Lemma survivors_set pc nc revokes :
  Forall valid_claim pc -> Forall valid_claim nc -> claim_set (survivors pc nc revokes).
Proof.
  intros Hp Hn. unfold survivors.
  eapply claim_set_perm; [symmetry; apply sort_on_perm_self|]. pose proof (overlay_keyed pc nc) as Hk.
  assert (Hs : claim_set (map snd (overlay pc nc))).
  { split; [|rewrite (keyed_aids _ Hk); apply Hk]. unfold overlay.
    apply (fold_values _ nc); [done|]. by apply (fold_values _ pc). }
  destruct Hs as [H1 H2]. split.
  - apply list.Forall_forall. intros c [Hc _]%list_elem_of_In%filter_In. rewrite list.Forall_forall in H1.
    by apply H1, list_elem_of_In.
  - revert H2. generalize (map snd (overlay pc nc)) as l. clear. induction l as [|c l IH]; [constructor|].
    cbn [map List.filter]. intros [Hc Hl]%list.NoDup_cons. destruct (negb _); [|by apply IH].
    cbn [map]. apply list.NoDup_cons. split; [|by apply IH]. intros Hin. apply Hc.
    apply list_elem_of_fmap in Hin as (x & Ex & [Hx _]%list_elem_of_In%filter_In). apply list_elem_of_fmap.
    exists x. split; [done|]. by apply list_elem_of_In.
Qed.

(** ** Preparation *)

Lemma steps_later b s s' : rtc (pub_step b) s s' -> later s.1 s'.1.
Proof. induction 1 as [s|s s1 s2 Hs _ IH]; [done|]. etrans; [|exact IH]. by destruct Hs. Qed.

(** What the parent's claims are: those its verified commit holds. *)
Definition parent_content (s : G * db) (parent : option string) (pc : list CompiledClaim) : Prop :=
  match parent with
  | None => pc = []
  | Some gid => exists row, generation s.2 !! gid = Some row /\
                  snapshot_claims s.1 (candidate_commit_oid row) = Ok pc /\ claim_set pc
  end.

Lemma read_git_ok {A} (f : G -> result pub_error A) (s s' : G * db) a :
  read_git f s = (s', Ok a) <-> s' = s /\ f s.1 = Ok a.
Proof. unfold read_git. split; [by intros [= <- ->] | by intros [-> ->]]. Qed.

Lemma from_db_ok {A} (f : db -> A) (s s' : G * db) a :
  from_db f s = (s', Ok a) <-> s' = s /\ a = f s.2.
Proof. unfold from_db, st_gets. split; [by intros [= <- <-] | by intros [-> ->]]. Qed.

Lemma verified_claims_ok b gid s s' pc :
  keyring_ok (gb_keyring b) -> nfc (gb_key_id b) = gb_key_id b -> pub_inv b s ->
  verified_claims b gid s = (s', Ok pc) -> s' = s /\ parent_content s (Some gid) pc.
Proof.
  intros Hk Hn [_ Hrows] Hv. unfold verified_claims in Hv.
  apply st_bind_ok in Hv as (? & c & Hc & Hv). apply from_db_ok in Hc as [-> Hc]. unfold generation_commit in Hc.
  destruct (generation s.2 !! gid) as [row|] eqn:Er; cbn in Hc; subst c; [|done].
  apply st_bind_ok in Hv as (? & ok & Hok & Hv). apply read_git_ok in Hok as [-> _]. destruct ok; [|done].
  apply read_git_ok in Hv as [-> Hs]. split; [done|]. exists row. split; [done|]. split; [done|].
  destruct (sound_row_verifies b s.1 gid row Hk Hn (Hrows _ _ Er)) as (claims & Ha & Hsn & _).
  rewrite Hs in Hsn. by injection Hsn as ->.
Qed.

Lemma parent_claims_ok b parent s s' pc :
  keyring_ok (gb_keyring b) -> nfc (gb_key_id b) = gb_key_id b -> pub_inv b s ->
  _parent_claims b parent s = (s', Ok pc) -> s' = s /\ parent_content s parent pc.
Proof.
  intros Hk Hn Hi. destruct parent as [gid|]; [by apply verified_claims_ok|]. by intros [= <- <-].
Qed.

Lemma parent_claims_valid s parent pc : parent_content s parent pc -> Forall valid_claim pc.
Proof. destruct parent as [gid|]; [intros (row & _ & _ & Hs); apply Hs | intros ->; constructor]. Qed.

Lemma parent_claims_state b parent s : (_parent_claims b parent s).1 = s.
Proof.
  destruct parent as [gid|]; [|done]. cbn [_parent_claims]. unfold verified_claims, mbind, st_bind, from_db, st_gets.
  destruct (generation_commit gid s.2); [|done]. unfold read_git. by destruct (map_err _ _) as [[]|].
Qed.

Lemma upserts_steps b cs s : rtc (pub_step b) s (st_iter (E:=pub_error) (fun c => db_do (upsert_claim_and_assertion c)) cs s).1.
Proof. apply (keeps_iter (rtc (pub_step b))). intros; apply upsert_follows. Qed.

*Assigned task*
Could you reproduce, exactly, every line above from the line with "snapshot_claims s.1 (candidate_commit_oid" to the line with "apply read_git_ok in Hv", and no other line? Both ends count.

*Written reply*
                  snapshot_claims s.1 (candidate_commit_oid row) = Ok pc /\ claim_set pc
  end.

Lemma read_git_ok {A} (f : G -> result pub_error A) (s s' : G * db) a :
  read_git f s = (s', Ok a) <-> s' = s /\ f s.1 = Ok a.
Proof. unfold read_git. split; [by intros [= <- ->] | by intros [-> ->]]. Qed.

Lemma from_db_ok {A} (f : db -> A) (s s' : G * db) a :
  from_db f s = (s', Ok a) <-> s' = s /\ a = f s.2.
Proof. unfold from_db, st_gets. split; [by intros [= <- <-] | by intros [-> ->]]. Qed.

Lemma verified_claims_ok b gid s s' pc :
  keyring_ok (gb_keyring b) -> nfc (gb_key_id b) = gb_key_id b -> pub_inv b s ->
  verified_claims b gid s = (s', Ok pc) -> s' = s /\ parent_content s (Some gid) pc.
Proof.
  intros Hk Hn [_ Hrows] Hv. unfold verified_claims in Hv.
  apply st_bind_ok in Hv as (? & c & Hc & Hv). apply from_db_ok in Hc as [-> Hc]. unfold generation_commit in Hc.
  destruct (generation s.2 !! gid) as [row|] eqn:Er; cbn in Hc; subst c; [|done].
  apply st_bind_ok in Hv as (? & ok & Hok & Hv). apply read_git_ok in Hok as [-> _]. destruct ok; [|done].
  apply read_git_ok in Hv as [-> Hs]. split; [done|]. exists row. split; [done|]. split; [done|].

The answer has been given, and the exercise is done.